(Collected data entries)

#[export] Instance memory_laws : StoreLaws memory_store.
Proof.
  refine (@Build_StoreLaws memory_store (fun (secrets : MemoryChain) k => is_Some (bt_get k secrets)) _ _ _ _ _ _); cbn; try done.
  - intros secrets k text k'. destruct (decide (k' = k)) as [->|Hne]; [by left|]. rw bt_get_insert_ne; [done|by right].
  - intros secrets k k' [text H]. by apply bt_get_remove_Some in H.
  - intros secrets k _. rw bt_get_remove. by intros [? ?].
Defined.

(** A store that reads through a worker promises what the store under it does. *)
Lemma settle_read_inner store k d : inner store (settle_read store k d).1 = inner store d.
Proof. unfold settle_read, settle_inflight. destruct (bt_get k _) as [[|[|]|]|]; done. Qed.

#[export] Instance deferring_laws store `{laws : !StoreLaws store} : StoreLaws (deferring_store store).
Proof.
  refine (@Build_StoreLaws (deferring_store store) (fun (d : DeferringChain store) k => holds (inner store d) k) _ _ _ _ _ _); cbn [chain_read chain_poll chain_write chain_remove chain_arrives deferring_store].
  - intros d k k'. unfold deferring_read. pose proof (settle_read_inner store k d) as H. destruct (settle_read store k d) as [d' answer]. cbn in H.
    repeat case_match; cbn; by rw ?H.
  - intros d k'. unfold poll_reads. generalize (bt_keys (inflight store d)) as keys. intros keys. revert d. induction keys as [|k keys IH]; intros d; [done|].
    cbn [foldl]. intros H%IH. by rw settle_read_inner in H.
  - intros d k text k'. unfold deferring_write. cbn. pose proof (write_holds (inner store d) k text k') as H. destruct (chain_write _ k text). exact H.
  - intros d k k'. unfold deferring_remove. cbn. pose proof (remove_holds (inner store d) k k') as H. destruct (chain_remove _ k). exact H.
  - intros d k answer k'. unfold worker_sends. by repeat case_match.
  - intros d k. unfold deferring_remove. cbn. pose proof (removed (inner store d) k) as H. destruct (chain_remove _ k). exact H.
Defined.

(** ** No secret is lost track of *)

Section Tracked.
Context `{store : CredentialStore} `{laws : !StoreLaws store}.
Implicit Types (v : Vault) (p : Profile) (k : CredentialKey) (table : btree Profile).

Definition owed v k : Prop := is_Some (bt_get k (vault_owed v)).
Definition held v k : Prop := holds (vault_chain v) k.

(** What is held afterwards was written now, or was held before and is owed as it was. *)
Definition keeps (fresh : CredentialKey -> Prop) v v' : Prop :=
  forall k, held v' k -> fresh k \/ (held v k /\ (owed v k -> owed v' k)).

#[export] Instance keeps_preorder fresh : PreOrder (keeps fresh).
Proof using Type.
  split; [by right|]. intros v1 v2 v3 H12 H23 k Hk. destruct (H23 k Hk) as [|[Hk2 H2]]; [by left|].
  destruct (H12 k Hk2) as [|[Hk1 H1]]; [by left|]. right. auto.
Qed.

Lemma keeps_chain fresh v v' : vault_owed v' = vault_owed v -> (forall k, held v' k -> fresh k \/ held v k) -> keeps fresh v v'.
Proof using Type. intros Ho Hh k Hk. destruct (Hh k Hk); [by left|right]. split; [done|]. unfold owed. by rw Ho. Qed.

Lemma keeps_owe fresh k v : keeps fresh v (on_owed (owe k) v).
Proof using Type.
  intros k' Hk'. right. split; [done|]. unfold owed, on_owed, owe. cbn. destruct (decide (k = k')) as [->|Hne]; [by rw bt_get_insert|by rw bt_get_insert_ne].
Qed.
Lemma owed_owe k v : owed (on_owed (owe k) v) k.
Proof using Type. unfold owed. cbn. rw bt_get_insert. by eexists. Qed.

Lemma keeps_forget (fresh : CredentialKey -> Prop) k v : (held v k -> fresh k) -> keeps fresh v (on_owed (forget_owed k) v).
Proof using Type.
  intros Hf k' Hk'. destruct (decide (k' = k)) as [->|Hne]; [left; by apply Hf|right]. split; [done|]. unfold owed. cbn. by rw bt_get_remove_ne.
Qed.

Lemma on_chain_is {A} (f : Keychain -> Keychain * A) v : on_chain f v = (mkVault (f (vault_chain v)).1 (vault_owed v), (f (vault_chain v)).2).
Proof using Type. unfold on_chain. by destruct (f _). Qed.

Lemma read_slot_holds chain p purpose k : holds (read_slot chain p purpose).1 k -> holds chain k.
Proof using Type.
  unfold read_slot. pose proof (read_holds chain (key_for_profile p purpose) k) as H. destruct (chain_read chain _) as [chain' [|[[secret|]|message]]]; try exact H.
  case_match; [|exact H]. intros Hk%read_holds. by apply H.
Qed.

Lemma write_slot_holds chain p purpose text k : holds (write_slot chain p purpose text).1 k -> k = key_for_profile p purpose \/ holds chain k.
Proof using Type.
  unfold write_slot. pose proof (write_holds chain (key_for_profile p purpose) text k) as H. destruct (chain_write _ _ _) as [chain' state].
  case_match; cbn [fst] in *; [intros Hk%remove_holds|]; auto.
Qed.

Lemma remove_slot_holds chain p purpose k : holds (remove_slot chain p purpose).1 k -> holds chain k.
Proof using Type.
  unfold remove_slot. pose proof (remove_holds chain (key_for_profile p purpose) k) as H. destruct (chain_remove _ _) as [chain' state].
  case_match; [|exact H]. pose proof (remove_holds chain' (key_for_profile p LEGACY_PURPOSE_PASSWORD) k) as H'. destruct (chain_remove _ _). cbn in *. auto.
Qed.

Lemma keeps_slot_state fresh v p purpose : keeps fresh v (credential_slot_state v p purpose).1.
Proof using Type. unfold credential_slot_state. rw on_chain_is. apply keeps_chain; [done|]. intros k Hk%read_slot_holds. by right. Qed.

Lemma keeps_delete fresh k v : keeps fresh v (delete_key k v).1.
Proof using Type.
  unfold delete_key. rw on_chain_is. cbn [fst]. pose proof (removed (vault_chain v) k) as Hgone. pose proof (remove_holds (vault_chain v) k) as Hkeep.
  destruct (chain_remove _ k) as [chain state]. cbn [fst snd] in *. trans (mkVault chain (vault_owed v)).
  { apply keeps_chain; [done|]. intros k' Hk'. right. by apply Hkeep. }
  destruct state; try apply keeps_owe. apply keeps_forget. intros Hk. by destruct (Hgone eq_refl).
Qed.

Lemma keeps_deletes fresh keys v : keeps fresh v (foldl (fun v k => (delete_key k v).1) v keys).
Proof using Type. revert v. induction keys as [|k keys IH]; intros v; [done|]. cbn [foldl]. trans (delete_key k v).1; [apply keeps_delete|apply IH]. Qed.

Lemma keeps_retire (fresh : CredentialKey -> Prop) settled p purpose v : fresh (key_for_profile p purpose) -> keeps fresh v (retire_when settled p purpose v).
Proof using Type.
  intros Hf. unfold retire_when, retire_obsolete. destruct settled; [|done]. generalize (owed_slot (profile_id p) purpose (vault_owed v)) as keys. intros keys.
  revert v. induction keys as [|k keys IH]; intros v; [done|]. cbn [foldl]. etrans; [|apply IH]. unfold retire_key. case_bool_decide as E; [|apply keeps_delete].
  apply keeps_forget. intros _. by rw E.
Qed.

Lemma keeps_written (fresh : CredentialKey -> Prop) p purpose text v :
  fresh (key_for_profile p purpose) -> keeps fresh v (on_chain (fun chain => write_slot chain p purpose text) v).1.
Proof using Type. intros Hf. rw on_chain_is. apply keeps_chain; [done|]. by intros k [->|Hk]%write_slot_holds; [left|right]. Qed.

Lemma keeps_carry (fresh : CredentialKey -> Prop) from p purpose v : fresh (key_for_profile p purpose) -> keeps fresh v (carry_secret from p purpose v).1.
Proof using Type.
  intros Hf. unfold carry_secret. rw (on_chain_is (fun chain => read_slot chain _ _)).
  set (v1 := mkVault _ (vault_owed v)). assert (H1 : keeps fresh v v1). { apply keeps_chain; [done|]. intros k Hk%read_slot_holds. by right. }
  destruct (read_slot _ _ _).2 as [|[[text|]|message]]; try done.
  - pose proof (keeps_written fresh p purpose text v1 Hf) as H2. destruct (on_chain _ v1) as [v2 state]. cbn [fst] in *. etrans; [exact H1|]. etrans; [exact H2|]. by apply keeps_retire.
  - unfold settled_state. match goal with |- context [credential_slot_state v1 ?q ?r] => pose proof (keeps_slot_state fresh v1 q r) as H2; destruct (credential_slot_state v1 q r) as [v2 state] end.
    cbn [fst] in *. etrans; [exact H1|]. etrans; [exact H2|]. case_match; [apply keeps_delete|done].
Qed.

Lemma keeps_store (fresh : CredentialKey -> Prop) stored p purpose edit v :
  fresh (key_for_profile p purpose) -> keeps fresh (owe_previous stored p purpose v) (store_secret stored p purpose edit v).1.
Proof using Type.
  intros Hf. unfold store_secret. set (v1 := owe_previous _ _ _ _). destruct edit as [secret|].
  - set (f := fun chain => if is_empty secret then remove_slot chain p purpose else write_slot chain p purpose secret).
    assert (H : keeps fresh v1 (on_chain f v1).1).
    { unfold f. destruct (is_empty secret); [|by apply keeps_written]. rw on_chain_is. apply keeps_chain; [done|]. intros k Hk%remove_slot_holds. by right. }
    destruct (on_chain f v1) as [v2 state]. cbn [fst] in *. etrans; [exact H|]. by apply keeps_retire.
  - destruct (previous_key stored p purpose); [by apply keeps_carry|apply keeps_slot_state].
Qed.

Lemma owe_previous_keeps fresh stored p purpose v : keeps fresh v (owe_previous stored p purpose v).
Proof using Type. unfold owe_previous. destruct (previous_key stored p purpose); [apply keeps_owe|done]. Qed.
End Tracked.

Section Orphans.
Context `{store : CredentialStore} `{laws : !StoreLaws store}.
Implicit Types (v : Vault) (p : Profile) (k : CredentialKey) (table : btree Profile).

(** The key of a slot of a saved profile. *)
Definition current table k : Prop := exists p, bt_get (key_network k) table = Some p /\ k = key_for_profile p (key_purpose k).
Definition slot_key k : Prop := key_purpose k = PURPOSE_PASSWORD \/ key_purpose k = PURPOSE_NICKSERV.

What the exercise asks
Would you please repeat exactly the lines above, starting at the line with "fresh (key_for_profile p purpose) -> keeps fresh v (on_chain" and stopping at the line with "intros Hf. unfold store_secret.", both included?

Answer to this problem
  fresh (key_for_profile p purpose) -> keeps fresh v (on_chain (fun chain => write_slot chain p purpose text) v).1.
Proof using Type. intros Hf. rw on_chain_is. apply keeps_chain; [done|]. by intros k [->|Hk]%write_slot_holds; [left|right]. Qed.

Lemma keeps_carry (fresh : CredentialKey -> Prop) from p purpose v : fresh (key_for_profile p purpose) -> keeps fresh v (carry_secret from p purpose v).1.
Proof using Type.
  intros Hf. unfold carry_secret. rw (on_chain_is (fun chain => read_slot chain _ _)).
  set (v1 := mkVault _ (vault_owed v)). assert (H1 : keeps fresh v v1). { apply keeps_chain; [done|]. intros k Hk%read_slot_holds. by right. }
  destruct (read_slot _ _ _).2 as [|[[text|]|message]]; try done.
  - pose proof (keeps_written fresh p purpose text v1 Hf) as H2. destruct (on_chain _ v1) as [v2 state]. cbn [fst] in *. etrans; [exact H1|]. etrans; [exact H2|]. by apply keeps_retire.
  - unfold settled_state. match goal with |- context [credential_slot_state v1 ?q ?r] => pose proof (keeps_slot_state fresh v1 q r) as H2; destruct (credential_slot_state v1 q r) as [v2 state] end.
    cbn [fst] in *. etrans; [exact H1|]. etrans; [exact H2|]. case_match; [apply keeps_delete|done].
Qed.

Lemma keeps_store (fresh : CredentialKey -> Prop) stored p purpose edit v :
  fresh (key_for_profile p purpose) -> keeps fresh (owe_previous stored p purpose v) (store_secret stored p purpose edit v).1.
Proof using Type.
  intros Hf. unfold store_secret. set (v1 := owe_previous _ _ _ _). destruct edit as [secret|].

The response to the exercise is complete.